“Siate voi stessi. Il Buddismo paragona
la personalità ai fiori di ciliegio, di susino, di pesco e di prugno selvatico:
ognuno è diverso, unico e meraviglioso così com’è”. Sono parole di Daisaku
Ikeda, il presidente dell’associazione buddista internazionale Soka Gakkai
(Società per la creazione di valore). Siamo in un tempo di cambiamenti
travolgenti. Masse enormi di persone da noi, molto diverse da noi, stanno
arrivando dall’Africa e il Medio Oriente: effetto anche delle nostre politiche
di colonizzazione, armamenti, sfruttamenti, distruzione. Mi assillano e ci
assillano tante paure. Cosa sarà di loro? Cosa sarà di noi? La paura dei
fantasmi religiosi che portano solo morte. La paura di chi arriverà in America dopo
Obama. Di nuovo bombaroli? La guerra? Un’altra guerra? Quando pensavamo orami
di essere diventati più democratici, più civili, più umani, e che guerre
mondiali non ne avremmo viste più? E che cosa posso fare io? Io che sono un
artista? Qualcuno scriveva ai tempi della rivoluzione di Basaglia: “Imparare ad
amare i fiori diversi”. In questo periodo sto lavorando con i profughi del Piam
di Villa Quaglina, il centro di accoglienza di Asti. Questo centro ha come logo
questa frase: “”L’accoglienza fa bene”. E l’immagine che accompagna la frase è
quella di tre passerotti posati su un filo. Fermi lì a riposarsi per un po’
come uccelli migratori prima di riprendere il volo. Nei giorni di Ferragosto ho
accettato la richiesta di quattro rifugiati afgani di venire a passare le
vacanze da me in Liguria. E così ho pensato di ospitarli nella mia vecchia
barca a vela. E nel tempo passato a convivere con loro in quel piccolo spazio
mi sono sorpreso, avendoli conosciuti più profondamente, a scoprire come sono
diversi uno dall’altro, anche se appartengono alla stessa razza. E come sono
diversi loro dagli altri: i nigeriani, i maliani, i siriani. Quando sui media
li vedo sempre impacchettati tutti semplicemente come “profughi”. Il giorno
dopo il loro arrivo sono venuti i carabinieri, i vigili e la guardia costiera,
allertati da qualcuno che ha visto strani tipi aggirarsi tra le barche. Dopo
aver controllato minuziosamente anche me, si sono dovuti arrendere di fronte al
loro regolare permesso di asilo politico. E hanno dovuto accettare il loro
vagabondare danzando al ritmo della loro musica in mezzo ai bagnati immobili
sotto il sole. Ora sono partiti. Ma qualcosa di quell’odore, di quel colore, è
rimasto su quella barca che prima era per me così asettica. E la sera mi sono
ritrovato a parlare per la prima volta con i miei vicini del porto, che mi
chiedevano chi erano queste persone; che all’inizio lì avevano un po’

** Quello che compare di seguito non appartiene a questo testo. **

(* ===== verification/OutputsSpec.v ===== *)
(** * Output specifications (libstore/outputs-spec.cc)

    Which outputs of a derivation are meant: all, or a nonempty set of names,
    written [*] or [out,dev]; and the extended form with a default, written
    after a caret. *)

From S2P Require Import Prelude.
From S2P Require Import Containers.
From S2P Require Import Strings.
From S2P Require Import StorePath.

Inductive OutputsSpec := All | Names (names : list bytes).

#[export] Instance OutputsSpec_eq_dec : EqDecision OutputsSpec.
Proof. solve_decision. Defined.

Definition contains (this : OutputsSpec) (outputName : bytes) : bool :=
  match this with
  | All => true
  | Names outputNames => sset_mem outputName outputNames
  end.

(** *** The regular expression

    A single star, or one or more [nameRegexStr] separated by commas. The look-ahead of a name sees the rest of the
    whole input, commas included. *)

(** [\.\.?(-|$)] matches a prefix of [rest]. *)
Definition dots_ahead (rest : bytes) : bool :=
  match rest with
  | "."%char :: rest =>
      match rest with
      | [] => true
      | "-"%char :: _ => true
      | "."%char :: rest => match rest with [] => true | "-"%char :: _ => true | _ => false end
      | _ => false
      end
  | _ => false
  end.

Definition name_field (f rest : bytes) : bool :=
  negb (bool_decide (f = [])) && forallb name_char f && negb (dots_ahead rest).

Fixpoint list_regex (fields : list bytes) : bool :=
  match fields with
  | [] => false
  | [f] => name_field f f
  | f :: fields => name_field f (f ++ L ",") && list_regex fields
  end.

(** [None] is [std::nullopt]. *)
Definition OutputsSpec_parseOpt (s : bytes) : result (option OutputsSpec) :=
  if bool_decide (s = L "*") then Ok (Some All)
  else if list_regex (split_ref (char_eqb ","%char) s) then
    let names := tokenizeStringSet s (L ",") in
    assert_ (negb (bool_decide (names = []))) ;;; Ok (Some (Names names))
  else Ok None.

Definition OutputsSpec_parse (s : bytes) : result OutputsSpec :=
  let* spec := OutputsSpec_parseOpt s in
  match spec with Some spec => Ok spec | None => throw Error end.

Definition OutputsSpec_to_string (this : OutputsSpec) : bytes :=
  match this with
  | All => L "*"
  | Names outputNames => concatStringsSep (L ",") outputNames
  end.

Definition union_ (this that : OutputsSpec) : OutputsSpec :=
  match this with
  | All => All
  | Names theseNames =>
      match that with
      | All => All
      | Names thoseNames => Names (sset_union theseNames thoseNames)
      end
  end.

Definition isSubsetOf (this that : OutputsSpec) : bool :=
  match that with
  | All => true
  | Names thoseNames =>
      match this with
      | All => false
      | Names theseNames =>
          foldl (fun ret o => if sset_mem o thoseNames then ret else false) true theseNames
      end
  end.

Inductive ExtendedOutputsSpec := Default | Explicit (spec : OutputsSpec).

Definition ExtendedOutputsSpec_parseOpt (s : bytes) : result (option (bytes * ExtendedOutputsSpec)) :=
  match rfind_char "^" s with
  | None => Ok (Some (s, Default))
  | Some found =>
      let* specOpt := OutputsSpec_parseOpt (drop (found + 1) s) in
      match specOpt with
      | None => Ok None
      | Some spec => Ok (Some (take found s, Explicit spec))
      end
  end.

Definition ExtendedOutputsSpec_parse (s : bytes) : result (bytes * ExtendedOutputsSpec) :=
  let* spec := ExtendedOutputsSpec_parseOpt s in
  match spec with Some spec => Ok spec | None => throw Error end.

Definition ExtendedOutputsSpec_to_string (this : ExtendedOutputsSpec) : bytes :=
  match this with
  | Default => []
  | Explicit outputSpec => L "^" ++ OutputsSpec_to_string outputSpec
  end.

(** The invariant of [OutputsSpec]: a set of names is sorted and not empty;
    the names are those a derivation may use. *)
Definition OutputsSpec_wf (s : OutputsSpec) : Prop :=
  match s with
  | All => True
  | Names names => names <> [] /\ sset_wf names /\ Forall (fun n => name_regex n = true) names
  end.

(** ** Parsing and printing *)

Lemma dots_ahead_field s :
  dots_ahead s = bool_decide (head (split_ref (char_eqb "-"%char) s) ∈ [Some (L "."); Some (L "..")]).
Proof.
  symmetry. apply eq_true_iff_eq. destruct (dots_field s) as [H1 H2].
  rewrite bool_decide_eq_true, !elem_of_cons, H1, H2. unfold dots_ahead. split.
  - intros [[->|[t ->]]|[[->|[t ->]]|[]%not_elem_of_nil]]; done.
  - intros H. repeat case_match; try done; subst; naive_solver.
Qed.

Lemma name_field_regex f : name_field f f = name_regex f.
Proof. unfold name_field, name_regex. by rewrite dots_ahead_field. Qed.

Lemma dots_ahead_comma f : dots_ahead (f ++ L ",") = true -> dots_ahead f = true.
Proof.
  unfold dots_ahead. destruct f as [|c0 [|c1 [|c2 f]]]; cbn; repeat case_match; done.
Qed.

Lemma list_regex_names names :
  names <> [] -> Forall (fun n => name_regex n = true) names -> list_regex names = true.
Proof.
  intros Hne Hall. induction Hall as [|n names Hn Hall IH]; [done|].
  rewrite <- name_field_regex in Hn. destruct names as [|m names]; [done|].
  change (list_regex (n :: m :: names)) with (name_field n (n ++ L ",") && list_regex (m :: names)).
  rewrite IH by done. rewrite andb_true_r. unfold name_field in *.
  apply andb_true_iff in Hn as [-> Hn]. cbn [andb]. apply negb_true_iff in Hn. apply negb_true_iff.
  destruct (dots_ahead (n ++ L ",")) eqn:E; [|done]. apply dots_ahead_comma in E. congruence.
Qed.

Lemma name_regex_chars c n : name_regex n = true -> name_char c = false -> c ∉ n.
Proof.
  unfold name_regex. rewrite !andb_true_iff, forallb_forall. intros [[_ H] _] Hc Hin.
  apply list_elem_of_In, H in Hin. congruence.
Qed.

Lemma split_ref_concat sep n names :
  Forall (fun n => sep ∉ n) (n :: names) ->
  split_ref (char_eqb sep) (concatStringsSep [sep] (n :: names)) = n :: names.
Proof.
  intros Hall. revert n Hall. induction names as [|m names IH]; intros n Hall.
  - inversion Hall; subst. rewrite concatStringsSep_cons. cbn. rewrite app_nil_r.
    apply split_ref_none, Forall_forall. intros d Hd. apply char_eqb_ne. set_solver.
  - inversion Hall as [|?? Hn Hr]; subst. rewrite concatStringsSep_cons2.
    rewrite split_ref_find. change ([sep] ++ ?x) with (sep :: x).
    pose proof (find_char_app sep n (concatStringsSep [sep] (m :: names)) Hn) as E. unfold find_char in E.
    rewrite E, take_app_length, <- Nat.add_1_r, <- drop_drop, drop_app_length. cbn [drop].
    rewrite drop_0. f_equal. by apply IH.
Qed.

Lemma concatStringsSep_elem c sep names :
  c ∈ concatStringsSep sep names -> c ∈ sep \/ exists n, n ∈ names /\ c ∈ n.
Proof.
  induction names as [|n names IH]; [by intros ?%not_elem_of_nil|].
  destruct names as [|m names].
  - rewrite concatStringsSep_cons. cbn. rewrite app_nil_r. right. exists n. split; [by left|done].
  - rewrite concatStringsSep_cons2, !elem_of_app. intros [?|[?|Hin]].
    + right. exists n. split; [by left|done].
    + by left.
    + destruct (IH Hin) as [?|(k & ? & ?)]; [by left|]. right. exists k. split; [by right|done].
Qed.

Lemma one_of_single sep : forall c, one_of [sep] c = char_eqb sep c.
Proof.
  intros c. unfold one_of, char_eqb. apply bool_decide_ext. rewrite elem_of_cons. set_solver.
Qed.

Lemma split_ref_ext p q s : (forall c, p c = q c) -> split_ref p s = split_ref q s.
Proof. intros H. induction s as [|c s IH]; simpl; [done|]. by rewrite H, IH. Qed.

Lemma OutputsSpec_parseOpt_print spec :
  OutputsSpec_wf spec -> OutputsSpec_parseOpt (OutputsSpec_to_string spec) = Ok (Some spec).
Proof.
  destruct spec as [|names]; [done|]. intros (Hne & Hwf & Hall).
  destruct names as [|n names]; [done|]. unfold OutputsSpec_parseOpt. cbn [OutputsSpec_to_string].
  assert (Forall (fun n => ","%char ∉ n) (n :: names)) as Hc
    by (eapply Forall_impl; [done|]; intros; by apply name_regex_chars).
  rewrite bool_decide_false.
  - change (L ",") with [","%char] at 1. rewrite split_ref_concat, list_regex_names by done.
    unfold tokenizeStringSet. rewrite tokenizeString_ref.
    change (L ",") with [","%char]. rewrite (split_ref_ext _ _ _ (one_of_single _)).
    rewrite split_ref_concat by done.
    assert (filter (fun f => f <> []) (n :: names) = n :: names) as ->.
    { clear -Hall. induction Hall as [|m l Hm Hl IH]; [done|]. rewrite filter_cons_True; [by f_equal|].
      by intros ->. }
    by rewrite sset_of_list_sorted.
  - intros E. apply Forall_inv in Hall. destruct n as [|x n]; [done|].
    apply (name_regex_chars "*") in Hall; [|done]. rewrite concatStringsSep_cons in E.
    apply (f_equal head) in E. injection E as ->. set_solver.
Qed.

Lemma OutputsSpec_no_caret spec : OutputsSpec_wf spec -> "^"%char ∉ OutputsSpec_to_string spec.
Proof.
  intros Hwf. destruct spec as [|names]; [apply (bool_decide_unpack _); by vm_compute|].
  destruct Hwf as (_ & _ & Hall). rewrite Forall_forall in Hall.
  cbn [OutputsSpec_to_string]. intros [Hin|(n & Hn & Hin)]%concatStringsSep_elem.
  - apply (bool_decide_eq_true_2 _) in Hin. by vm_compute in Hin.
  - by apply (name_regex_chars _ n (Hall _ Hn)) in Hin.
Qed.

(** Output specifications parse back from their printed form, alone and
    after a caret behind any prefix; the assertion that a parsed set of names
    is not empty never fails. *)
Theorem OutputsSpec_roundtrip spec prefix :
  OutputsSpec_wf spec ->
  OutputsSpec_parse (OutputsSpec_to_string spec) = Ok spec /\
  ExtendedOutputsSpec_parse (prefix ++ ExtendedOutputsSpec_to_string (Explicit spec))
    = Ok (prefix, Explicit spec) /\
  ("^"%char ∉ prefix -> ExtendedOutputsSpec_parse (prefix ++ ExtendedOutputsSpec_to_string Default)
    = Ok (prefix, Default)) /\
  (forall s, exists r, OutputsSpec_parseOpt s = Ok r).
Proof.
  intros Hwf. pose proof (OutputsSpec_parseOpt_print spec Hwf) as Hp.
  split; [unfold OutputsSpec_parse; by rewrite Hp|].
  pose proof (OutputsSpec_no_caret spec Hwf) as Hcaret.
  split; [|split].
  - unfold ExtendedOutputsSpec_parse, ExtendedOutputsSpec_parseOpt. cbn [ExtendedOutputsSpec_to_string].
    change (L "^" ++ ?x) with ("^"%char :: x). rewrite rfind_char_app by done.
    rewrite take_app_length, <- drop_drop, drop_app_length. cbn [drop]. rewrite drop_0.
    by rewrite Hp.
  - intros Hno. unfold ExtendedOutputsSpec_parse, ExtendedOutputsSpec_parseOpt. cbn [ExtendedOutputsSpec_to_string].
    rewrite app_nil_r, (proj2 (rfind_char_None _ _) Hno). done.
  - intros s. unfold OutputsSpec_parseOpt. case_bool_decide; [eauto|].
    destruct (list_regex _) eqn:E; [|eauto]. rewrite bool_decide_false; [cbn; eauto|].
    intros En. assert (forall f, f ∉ tokenizeStringSet s (L ",")) as Hno
      by (rewrite En; intros; apply not_elem_of_nil).
    unfold tokenizeStringSet in Hno. setoid_rewrite sset_of_list_elem in Hno.
    change (L ",") with [","%char] in Hno.
    rewrite tokenizeString_ref, (split_ref_ext _ _ _ (one_of_single _)) in Hno.
    destruct (split_ref (char_eqb ","%char) s) as [|f fs]; [done|].
    apply (Hno f), list_elem_of_filter. split; [|by left]. intros ->. destruct fs; done.
Qed.

Lemma OutputsSpec_roundtrip_witness :
  OutputsSpec_parse (L "dev,out") = Ok (Names [L "dev"; L "out"]).
Proof.
  apply (OutputsSpec_roundtrip (Names [L "dev"; L "out"]) []).
  split; [done|]. split; [by repeat constructor|]. by repeat constructor.
Defined.

(** ** Set operations *)

Lemma isSubsetOf_Names names those :
  isSubsetOf (Names names) (Names those) = bool_decide (Forall (fun o => o ∈ those) names).
Proof.
  cbn [isSubsetOf]. unfold sset_mem.
  assert (forall l b, foldl (fun ret o => if bool_decide (o ∈ those) then ret else false) b l
    = b && bool_decide (Forall (fun o => o ∈ those) l)) as H.
  { induction l as [|x l IH]; intros b; cbn [foldl].
    - by rewrite bool_decide_true, andb_true_r.
    - rewrite IH. destruct (decide (x ∈ those)) as [Hx|Hx].
      + rewrite (bool_decide_true (x ∈ those)) by done. f_equal. apply bool_decide_ext.
        rewrite Forall_cons. naive_solver.
      + rewrite (bool_decide_false (x ∈ those)) by done. rewrite (bool_decide_false (Forall _ (x :: l))).
        * by rewrite andb_false_r.
        * rewrite Forall_cons. naive_solver. }
  apply H.
Qed.

(** [union_] and [isSubsetOf] are the set operations on the outputs
    contained, [union_] keeps the invariant, and [isSubsetOf] is exact (all
    outputs are no subset of a set of names, whatever its elements). *)
Theorem OutputsSpec_set_operations a b :
  (forall o, contains (union_ a b) o = contains a o || contains b o) /\
  (OutputsSpec_wf a -> OutputsSpec_wf b -> OutputsSpec_wf (union_ a b)) /\
  (isSubsetOf a b = true <->
   b = All \/ a <> All /\ forall o, contains a o = true -> contains b o = true).
Proof.
  split; [|split].
  - intros o. destruct a as [|na], b as [|nb]; cbn; rewrite ?orb_true_r; try done.
    unfold sset_mem. apply eq_true_iff_eq.
    rewrite orb_true_iff, !bool_decide_eq_true. apply sset_union_elem.
  - destruct a as [|na], b as [|nb]; cbn; try done. intros (Hn & Hw & Ha) (_ & _ & Hb).
    split; [|split; [by apply sset_union_wf|]].
    + destruct na as [|x na]; [done|]. intros E.
      assert (x ∈ sset_union (x :: na) nb) as Hx by (apply sset_union_elem; left; by left).
      rewrite E in Hx. by apply not_elem_of_nil in Hx.
    + rewrite Forall_forall in *. intros x [Hx|Hx]%sset_union_elem; auto.
  - destruct b as [|nb]; [cbn; naive_solver|]. destruct a as [|na]; [cbn; naive_solver|].
    rewrite isSubsetOf_Names, bool_decide_eq_true, Forall_forall. cbn. unfold sset_mem.
    setoid_rewrite bool_decide_eq_true. naive_solver.
Qed.

Lemma OutputsSpec_set_operations_witness :
  OutputsSpec_wf (union_ (Names [L "out"]) (Names [L "dev"])) /\
  union_ (Names [L "out"]) (Names [L "dev"]) = Names [L "dev"; L "out"].
Proof.
  split; [|reflexivity]. apply (OutputsSpec_set_operations (Names [L "out"]) (Names [L "dev"])).
  all: split; [done|]; split; by repeat constructor.
Defined.

(** The look-ahead of the name pattern rejects the names [.] and [..] only
    at the end of the input or before a dash: followed by a comma they are
    accepted as output names, although they are no valid names. *)
Theorem OutputsSpec_parse_accepts_dot :
  OutputsSpec_parse (L ".,out") = Ok (Names [L "."; L "out"]) /\
  name_regex (L ".") = false /\ OutputsSpec_parse (L "out,.") = throw Error.
Proof. vm_compute. done. Qed.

spaventato, ma che poi avevano trovato così gentili. Mi sono ricordato di una
poesia di Kavafis che parlava dei barbari: Perché d’un tatto questo smarrimento
ansioso? (come si sono fatti seri i volti!),/ si svuotano, e ritornano tutti a
casa perplessi? / S’è fatta notte, e i barbari non sono più venuti./ Taluni
sono giunti dai confini, / han detto che di barbari non ce ne sono più. / E
adesso, senza barbari, cosa sarà di noi? / Era una soluzione, quella gente.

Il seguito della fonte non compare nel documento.